Rio de Janeiro - Brasil

domingo, 9 de dezembro de 2012

Centenas de milhares de mosquitos geneticamente modificados serão lançados na Florida (EUA) para combater a dengue










Cientistas dos Estados Unidos estão aguardando aprovação federal para a liberação na Florida de Centenas de milhares de mosquitos geneticamente modificados, como parte de um experimento destinado a reduzir o risco de dengue.

Funcionários de controle de mosquitos pediu o Food and Drug Administration para assinar a experiência que seria o primeiro desse tipo nos EUA.
Alguns moradores da cidade turística de Key West se preocupam em como a pesquisa tem sido feita para determinar os riscos da liberação de mosquitos geneticamente modificados no ecossistema 'frágil.

Funcionários são orientados sobre o mosquito Aedes aegypti, pois eles podem espalhar a dengue, uma doença que as autoridades de saúde havia erradicada nos EUA até 93 casos originados em Keys em 2009 e 2010.

A empresa britânica Oxitec liberará mosquitos que foram geneticamente modificados para passar ao longo de um defeito de nascença que mata sua prole antes de atingir a maturidade.

A idéia é que eles vão acasalar com as fêmeas selvagens e os seus filhos vão morrer antes de reproduzir. Depois de algumas gerações, o Aedes Key West aegypti morreriam, reduzindo o risco da dengue, sem o uso de agrotóxicos e em relativamente um baixo custo, os defensores dizem. Não há vacina para a dengue.

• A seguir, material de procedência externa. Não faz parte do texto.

Definition split_schedule : list action :=
  [do_put "b" "2"; do_flush; Client CallSnapshot; do_put "a" "1"; do_put "b" "3"; do_flush;
   do_get "b"; CompactBegin; CompactPoll] ++ replicate 7 Background ++ [do_get "b"].

(** An output file can be closed between two versions of one key. With a
    live snapshot both versions survive, the newer one ends the first file and
    the older one starts the second; a read then finds the second file and
    returns the overwritten value. *)
Theorem compaction_splits_versions :
  (os ← (ex_schedule small_files split_schedule).2; Ok (replies os)) =
  Ok [Returned (Value (Some (bs "3"))); Polled false; Returned (Value (Some (bs "2")))].
Proof. by vm_compute. Qed.

(** ** Witnesses *)

(** Level 0 is compacted with two files. *)
Definition busy_options : Options := {|
  opt_sync := EveryWrite; flush_threshold_bytes := 4096; compaction_trigger := 2;
  block_cache_bytes := 1000; target_file_size := 2000; l1_max_bytes := 8000;
  level_size_multiplier := 10;
|}.

(** Writes, a snapshot and a flush in the middle of a compaction. *)
Definition busy_schedule : list action :=
  [do_put "a" "1"; do_flush; do_put "b" "2"; do_flush; Background; Background;
   Client CallSnapshot; do_put "a" "3"; Background; do_flush; Background; do_get "a";
   Background; Background; do_get "a"; Client (CallGetAt (bs "a") 2); do_get "b"].

Lemma busy_options_ok : 0 ≤ block_cache_bytes busy_options < 2 ^ 63.
Proof. simpl. lia. Qed.

Lemma busy_safe :
  schedule_safe (H := ex_posix) (H0 := first_pq) busy_schedule (DB_new busy_options, Waiting).
Proof. apply (bool_decide_unpack _). vm_compute. exact I. Qed.

Lemma concurrent_trace_witness :
  ∃ s os sp, ex_schedule busy_options busy_schedule = (s, Ok os) ∧
    spec_schedule (mkSpec ∅ []) busy_schedule os sp ∧
    replies os = [Returned (Value (Some (bs "3"))); Returned (Value (Some (bs "3")));
      Returned (Value (Some (bs "1"))); Returned (Value (Some (bs "2")))].
Proof.
  destruct (concurrent_trace (H := ex_posix) (H1 := first_pq) busy_options busy_schedule
    busy_options_ok busy_safe) as (s & os & sp & E & Hs & _).
  exists s, os, sp. split_and!; [exact E|exact Hs|].
  assert (os = match (ex_schedule busy_options busy_schedule).2 with Ok os' => os' | _ => [] end) as ->
    by (unfold ex_schedule; rewrite E; reflexivity).
  vm_compute. reflexivity.
Defined.
(* ===== verification/Readers.v ===== *)
(** Readers beside writers: [DB::get_impl] and [DB::scan_impl] of src/src/db.cpp
    as threads, and the end of table files (src/src/sstable.cpp).

    A reader holds [mu_] only while it looks into the memtable and takes the
    current version.  It then works through the tables of that version with no
    lock, while writes, flushes and commits of the compaction thread go on; a
    reader makes one step at a time, and actions of others may come between any
    two steps.  A file that a commit has replaced is unlinked when the last
    version that holds its table is gone.  The contract is that of Store.v with
    reads that take effect at their locked section. *)

From stdpp Require Import gmultiset.
From S2P Require Import Prelude Coding Wal Entry Manifest Memtable BlockCache SSTableWriter SSTable MergeIterator Version Compaction Levels Db Recovery Background Worker Round Store.
Local Open Scope Z_scope.

(** * Definitions *)

(** ** A reader *)

(** The calls of [get] and [scan], with the sequence number of the snapshot if
    there is one. *)
Inductive read_query : Type :=
| QueryGet (key : bytes) (snap : option Z)
| QueryScan (start stop : bytes) (snap : option Z).

Definition query_call (q : read_query) : call :=
  match q with
  | QueryGet key None => CallGet key
  | QueryGet key (Some s) => CallGetAt key s
  | QueryScan start stop None => CallScan start stop
  | QueryScan start stop (Some s) => CallScanAt start stop s
  end.

(** [UINT64_MAX] without a snapshot. *)
Definition snap_seq (snap : option Z) : Z := default u64_max snap.

(** Where a reader stands behind its locked section; every state has the
    version [ver].  [GetTables]: the files of level 0 and the levels that are
    still to be asked.  [ScanSeek]: the sources that have been opened and the
    files to come.  [ScanEmit]: the iterator and what [emit] was called with. *)
Inductive Reader : Type :=
| Answered (ver : Version) (r : response)
| GetTables (ver : Version) (key : bytes) (s : Z) (l0 : list FileMeta) (levels : list (list FileMeta))
| ScanSeek (ver : Version) (start stop : bytes) (s : Z) (fuel : nat) (sources : list AnySource)
    (todo : list FileMeta)
| ScanEmit (ver : Version) (stop : bytes) (fuel : nat) (iter : MergeIterator AnySource)
    (out : list (bytes * bytes)).

Definition reader_version (rd : Reader) : Version :=
  match rd with
  | Answered ver _ | GetTables ver _ _ _ _ | ScanSeek ver _ _ _ _ _ _ | ScanEmit ver _ _ _ _ => ver
  end.

Definition version_numbers (v : Version) : list Z := fm_number <$> mjoin (files v).

Section ReaderOps.
Context `{Posix} `{PriorityQueue}.

(** The sections under [mu_]. *)
Definition get_begin (key : bytes) (s : Z) : dbm Reader :=
  m ← gets memtable_;
  status ← liftr (lookup m key s);
  ver ← gets current_version_;
  mret match status with
       | Found v => Answered ver (Value (Some v))
       | Deleted => Answered ver (Value None)
       | NotFound => GetTables ver key s (rev (files_at ver 0)) (drop 1 (files ver))
       end.

Definition scan_begin (start stop : bytes) (s : Z) : dbm Reader :=
  ver ← gets current_version_;
  m ← gets memtable_;
  mt_snapshot ← liftr (raw_range m start stop);
  let todo := scan_files ver start stop in
  mret (ScanSeek ver start stop s (scan_fuel mt_snapshot todo)
          [FromSnapshot (snapshot_source mt_snapshot)] todo).

Definition read_begin (q : read_query) : dbm Reader :=
  match q with
  | QueryGet key snap => get_begin key (snap_seq snap)
  | QueryScan start stop snap => scan_begin start stop (snap_seq snap)
  end.

(** One table of level 0, newest first, or one level behind it. *)
Definition get_tables (ver : Version) (key : bytes) (s : Z) (l0 : list FileMeta)
    (levels : list (list FileMeta)) : cached (Reader + response) :=
  match l0, levels with
  | fm :: l0', _ =>
      r ← get_file fm key s;
      mret match r with
           | NotFound => inl (GetTables ver key s l0' levels)
           | _ => inr (Value (reader_value r))
           end
  | [], fms :: levels' =>
      r ← get_level fms key s;
      mret match r with
           | NotFound => inl (GetTables ver key s [] levels')
           | _ => inr (Value (reader_value r))
           end
  | [], [] => mret (inr (Value None))
  end.

(** One source, or behind all of them the constructor of the iterator. *)
Definition scan_seek (ver : Version) (start stop : bytes) (s : Z) (fuel : nat) (sources : list AnySource)
    (todo : list FileMeta) : cached (Reader + response) :=
  match todo with
  | fm :: todo' =>
      src ← sstable_source_seek (fm_table fm) start;
      mret (inl (ScanSeek ver start stop s fuel (sources ++ [FromSSTable src]) todo'))
  | [] =>
      iter ← merge_new fuel sources false s false;
      mret (inl (ScanEmit ver stop fuel iter []))
  end.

O site do bairro diz que os genes modificados irá desaparecer do ambiente após os mosquitos portadores morrerem, resultando em nenhuma mudança permanente para a população de mosquitos selvagens. O distrito também diz que a espécie não é nativa do mosquito.
A dengue é uma doença viral que causa graves sintomas parecidos com da gripe - dor articular, "febre quebra-ossos". Não é fatal, mas as vítimas são, suscetíveis a exposições subseqüentes à dengue hemorrágica, que pode ser.

O Aedes aegypti tem mostrado resistência a pesticidas usados. Comum no Sudeste e no Caribe, ele se esconde em água parada em torno das casas e empresas e podem se reproduzir em recipientes tão pequeno como tampas de garrafa.
Inspetores distritais vão de porta-a-porta para remover a água parada onde se reproduzem, uma tarefa demorada. 

O distrito gasta cerca de US $ 1 milhão por ano para suprimir Aedes aegypti, 10 a 15 por cento do orçamento da agência, disse Doyle.
"Infelizmente, o controle do Aedes aegypti é um trabalho sem fim", disse Larry Hriber, diretor do distrito controle do mosquito da pesquisa.

Fonte:


Opinião:

Vejo o trabalho dos profissionais responsaveis no combate a dengue, e uma coisa que mais me espanta e a falta de educação das pessoas. Uma das atribuições do trabalho dos agentes de combate a endemias e entrar nas residências, inspecionar possíveis criadouros de mosquitos e sobre tudo orientar o morador de como preservar sua casa, limpando o quintal, protegendo os depósitos de água, não amontoar lixo no quintal, etc...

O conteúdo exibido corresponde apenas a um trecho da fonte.